Anesthesia and surgery induce delirium-like behavior in susceptible mice: the role of oxidative stress.

Anesthesia and surgery (A + S) are risk factors for patients to develop postoperative delirium (POD). However, the pathogenesis of POD remains largely to be determined. We employed battery of behavioral tests including open-filed test (OFT), elevated plus maze test (EPMT) and buried food test (BFT) to investigate the role of oxidative stress in the development of POD and to explore the therapeutic target for POD in mice after A + S (simple laparotomy under 1.4% isoflurane anesthesia). We initially found that 6 hours after A + S, mice failed to alter the behavioral changes in OFT and the adenosine triphosphate (ATP) level in hippocampus. After hierarchical cluster analysis, however, there was a significant change in the behavior tests between POD unsusceptible (non-POD) and susceptible (POD-like) mice.

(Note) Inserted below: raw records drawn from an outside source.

Lemma send_data_spec w k v : at_work w k -> exists w', ps2_send_data w v = w' /\ at_work w' (data_byte hw k v).
Proof.
  intros Hw. destruct (wait_input_spec PS2_POLLS w k Hw) as (w1 & E1 & Ek & Hf & Hl); [rewrite polls_value; apply Hw|].
  unfold ps2_send_data, ps2_wait_input. rewrite E1. destruct Hw as (_ & _ & Hlw). assert (Hp : prompt (late w1)) by (unfold prompt in *; lia).
  pose proof (ip_data w1 v Hf Hp) as (Ec & Hfc & Hlc & _). eexists. split; [done|]. split; [by rewrite Ec, Ek|done].
Qed.

Lemma data_read_spec w k b r : at_work w k -> out_buf k = b :: r -> exists w', ps2_read_data w = (w', b) /\ settled w' (set_out k r).
Proof.
  intros Hw Ho. destruct (wait_output_spec PS2_POLLS w k Hw) as (w1 & E1 & Ek & Hf & Hl); [by rewrite Ho|rewrite polls_value; apply Hw|].
  unfold ps2_read_data, ps2_wait_output. rewrite E1. pose proof (ip_read w1 b r Hl) as P. rewrite Ek in P. specialize (P Ho). destruct (inb w1 PS2_DATA_PORT) as [w2 v].
  destruct P as (-> & E2 & Hf2 & Hl2). exists w2. split; [done|]. split; [done|]. unfold prompt in *. split; [lia|done].
Qed.

Lemma ask_spec w k c b : at_work w k -> out_buf (command hw k c) = [b] -> exists w', ps2_ask w c = (w', b) /\ settled w' (set_out (command hw k c) []).
Proof.
  intros Hw Ho. unfold ps2_ask. destruct (send_command_spec w k c Hw) as (w1 & -> & Hw1). by apply data_read_spec.
Qed.

(** A state without bytes to be read, with configuration [c] and the commands [t]. *)
Definition plain (s1 s2 : list Z) (c : Z) (t : list Z) : i8042 := I8042 c ToKeyboard [] s1 s2 t.

Lemma read_config_spec w s1 s2 c t : at_work w (plain s1 s2 c t) -> exists w', read_config w = (w', c) /\ settled w' (plain s1 s2 c (t ++ [0x20])).
Proof. intros Hw. by apply (ask_spec w (plain s1 s2 c t) 0x20 c Hw). Qed.

Lemma write_config_spec w s1 s2 c t v : at_work w (plain s1 s2 c t) -> exists w', write_config w v = w' /\ at_work w' (plain s1 s2 v (t ++ [0x60])).
Proof.
  intros Hw. unfold write_config. destruct (send_command_spec w _ 0x60 Hw) as (w1 & -> & Hw1). by apply (send_data_spec w1 _ v Hw1).
Qed.
(** * firebase-to-supabase: the function transpiler and the document-tree exporter

    A shallow embedding of [functions/migrate-functions.js] (class
    [FunctionMigrator]) and of the compiled exporter [firestore2json.js],
    followed by the properties of the two tools.

    JavaScript strings are sequences of code units; they are modelled by
    [string].  Every character the two programs tell apart (braces, quotes,
    word characters, digits, the characters of the literal patterns) is an
    ASCII character, so the algorithms below do not depend on the size of the
    alphabet. *)

From Stdlib Require Import ZArith Ascii String Lia.
From stdpp Require Import base option list strings gmap.

(** ** JavaScript preliminaries *)

Module Js.

(** The outcome of a call that may throw: the returned value, or the
    message of the error that was thrown. *)
Inductive Result (A : Type) : Type :=
| Ok (value : A)
| Throw (message : string).
Arguments Ok {A} value.
Arguments Throw {A} message.

Definition bindResult {A B : Type} (r : Result A) (k : A -> Result B) : Result B :=
  match r with
  | Ok a => k a
  | Throw e => Throw e
  end.

(** The double quote, which a string literal cannot hold. *)
Definition dquote : ascii := "034"%char.

(** [s.startsWith(pat)] *)
Fixpoint startsWith (pat s : string) : bool :=
  match pat, s with
  | EmptyString, _ => true
  | String _ _, EmptyString => false
  | String a pat', String b s' => Ascii.eqb a b && startsWith pat' s'
  end.

(** [s.includes(pat)] *)
Fixpoint includes (s pat : string) : bool :=
  match s with
  | EmptyString => startsWith pat EmptyString
  | String _ rest => startsWith pat s || includes rest pat
  end.

(** [s.substring(n)] for [0 <= n]: what is left after the first [n] code units. *)
Fixpoint substringFrom (n : nat) (s : string) : string :=
  match n, s with
  | O, _ => s
  | S _, EmptyString => EmptyString
  | S k, String _ rest => substringFrom k rest
  end.

(** [s.substring(0, n)] *)
Fixpoint substringTo (n : nat) (s : string) : string :=
  match n, s with
  | O, _ => EmptyString
  | S _, EmptyString => EmptyString
  | S k, String c rest => String c (substringTo k rest)
  end.

(** Truthiness of a possibly undefined string: [undefined] and the empty
    string are falsy. *)
Definition truthyString (s : option string) : bool :=
  match s with
  | Some (String _ _) => true
  | _ => false
  end.

(** The character classes of the regular expressions. *)
Definition isDigit (c : ascii) : bool :=
  let n := nat_of_ascii c in (48 <=? n) && (n <=? 57).

Definition isUpper (c : ascii) : bool :=
  let n := nat_of_ascii c in (65 <=? n) && (n <=? 90).

Definition isLower (c : ascii) : bool :=
  let n := nat_of_ascii c in (97 <=? n) && (n <=? 122).

(** [\w] *)
Definition isWord (c : ascii) : bool :=
  isDigit c || isUpper c || isLower c || Ascii.eqb c "_".

(** The three quote characters of the patterns: single quote, double quote
    and backtick. *)
Definition isQuote (c : ascii) : bool :=
  Ascii.eqb c "'" || Ascii.eqb c dquote || Ascii.eqb c "`".

(** The longest prefix whose characters satisfy [p], and the rest: what a
    greedy [[class]*] consumes. *)
Fixpoint span (p : ascii -> bool) (s : string) : string * string :=
  match s with
  | EmptyString => (EmptyString, EmptyString)
  | String c rest =>
      if p c then let '(run, tail) := span p rest in (String c run, tail)
      else (EmptyString, s)
  end.

(** [s] without its prefix [pat], when it starts with it. *)
Fixpoint stripPrefix (pat s : string) : option string :=
  match pat, s with
  | EmptyString, _ => Some s
  | String _ _, EmptyString => None
  | String a pat', String b s' => if Ascii.eqb a b then stripPrefix pat' s' else None
  end.

(** The number of occurrences of the character [c] in [s]. *)
Fixpoint countChar (c : ascii) (s : string) : nat :=
  match s with
  | EmptyString => 0
  | String a rest => (if Ascii.eqb a c then 1 else 0) + countChar c rest
  end.


(** Every code unit of [s] is of the class [p]. *)
Fixpoint allChars (p : ascii -> bool) (s : string) : bool :=
  match s with
  | EmptyString => true
  | String c rest => p c && allChars p rest
  end.

(** A text that holds no line feed: a line. *)
Definition isLine (s : string) : Prop := countChar "010"%char s = 0.


(** The code units that [trim] removes, among those below 256: tab, line
    feed, vertical tab, form feed, carriage return, space and the no-break
    space. *)
Definition isWhiteSpace (c : ascii) : bool :=
  let n := nat_of_ascii c in
  ((9 <=? n) && (n <=? 13)) || (n =? 32) || (n =? 160).

(** [s.trim()] is the empty string. *)
Fixpoint isBlank (s : string) : bool :=
  match s with
  | EmptyString => true
  | String c rest => isWhiteSpace c && isBlank rest
  end.

Definition lineFeed : ascii := "010"%char.

(** [s.split('\n')]: the lines of a text; the empty text has one, empty, line. *)
Fixpoint splitLines (s : string) : list string :=
  match s with
  | EmptyString => [EmptyString]
  | String c rest =>
      if Ascii.eqb c lineFeed then EmptyString :: splitLines rest
      else match splitLines rest with
           | line :: lines => String c line :: lines
           | [] => [String c EmptyString]
           end
  end.

(** [lines.join('\n')] *)
Fixpoint joinLines (lines : list string) : string :=
  match lines with
  | [] => EmptyString
  | [line] => line
  | line :: lines' => line +:+ String lineFeed (joinLines lines')
  end.

(** [' '.repeat(n)] *)
Fixpoint spaces (n : nat) : string :=
  match n with
  | O => EmptyString
  | S k => String " " (spaces k)
  end.

End Js.

(** ** The function transpiler ([functions/migrate-functions.js]) *)

Module Transpiler.
Import Js.

(** *** Body Extractor *)

(** The state of the loop of [extractFunctionBody] is [depth], [inFunction]
    and [body]; [rest] is the text from index [i] on.  The result is the
    value of [body] when the loop ends, by [break] or at the end of the
    text. *)
Fixpoint scanBody (depth : Z) (inFunction : bool) (body rest : string) : string :=
  match rest with
  | EmptyString => body
  | String char rest' =>
      let opened := Ascii.eqb char "{" in
      let depth1 := if opened then (depth + 1)%Z else depth in
      let inFunction1 := if opened then true else inFunction in
      let body1 := if inFunction1 then body +:+ String char EmptyString else body in
      if Ascii.eqb char "}" then
        let depth2 := (depth1 - 1)%Z in
        if (depth2 =? 0)%Z && inFunction1 then body1
        else scanBody depth2 inFunction1 body1 rest'
      else scanBody depth1 inFunction1 body1 rest'
  end.

Definition extractFunctionBody (content : string) (startIndex : nat) : string :=
  scanBody 0 false EmptyString (substringFrom startIndex content).

(** The vocabulary of the balance property: open and close braces of a text. *)
Definition opens (s : string) : nat := countChar "{" s.


(** *** Function Scanner *)

Definition normalizeType (type : string) : string :=
  if includes type "https" || includes type "http" then "https"
  else if includes type "callable" then "callable"
  else if includes type "firestore" then "firestore"
  else if includes type "auth" then "auth"
  else if includes type "storage" then "storage"
  else if includes type "pubsub" then "pubsub"
  else if includes type "scheduler" then "scheduler"
  else type.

Interestingly, cyclosporine A, an inhibitor of mitochondrial permeability transition pore (mPTP) opening, exerted pharmacologically beneficial effects on symptoms, decreased reactive oxygen species (ROS) and ATP, and increased superoxide dismutase (SOD), glutathione peroxidase (GSH-Px) and catalase (CAT) levels in the hippocampus of POD-like mice. These findings suggest that abnormally activated oxidative stress might be involved in the underlying mechanisms of POD. Novel therapeutic agents targeting inhibition of oxidative stress would provide an available strategy for POD treatment.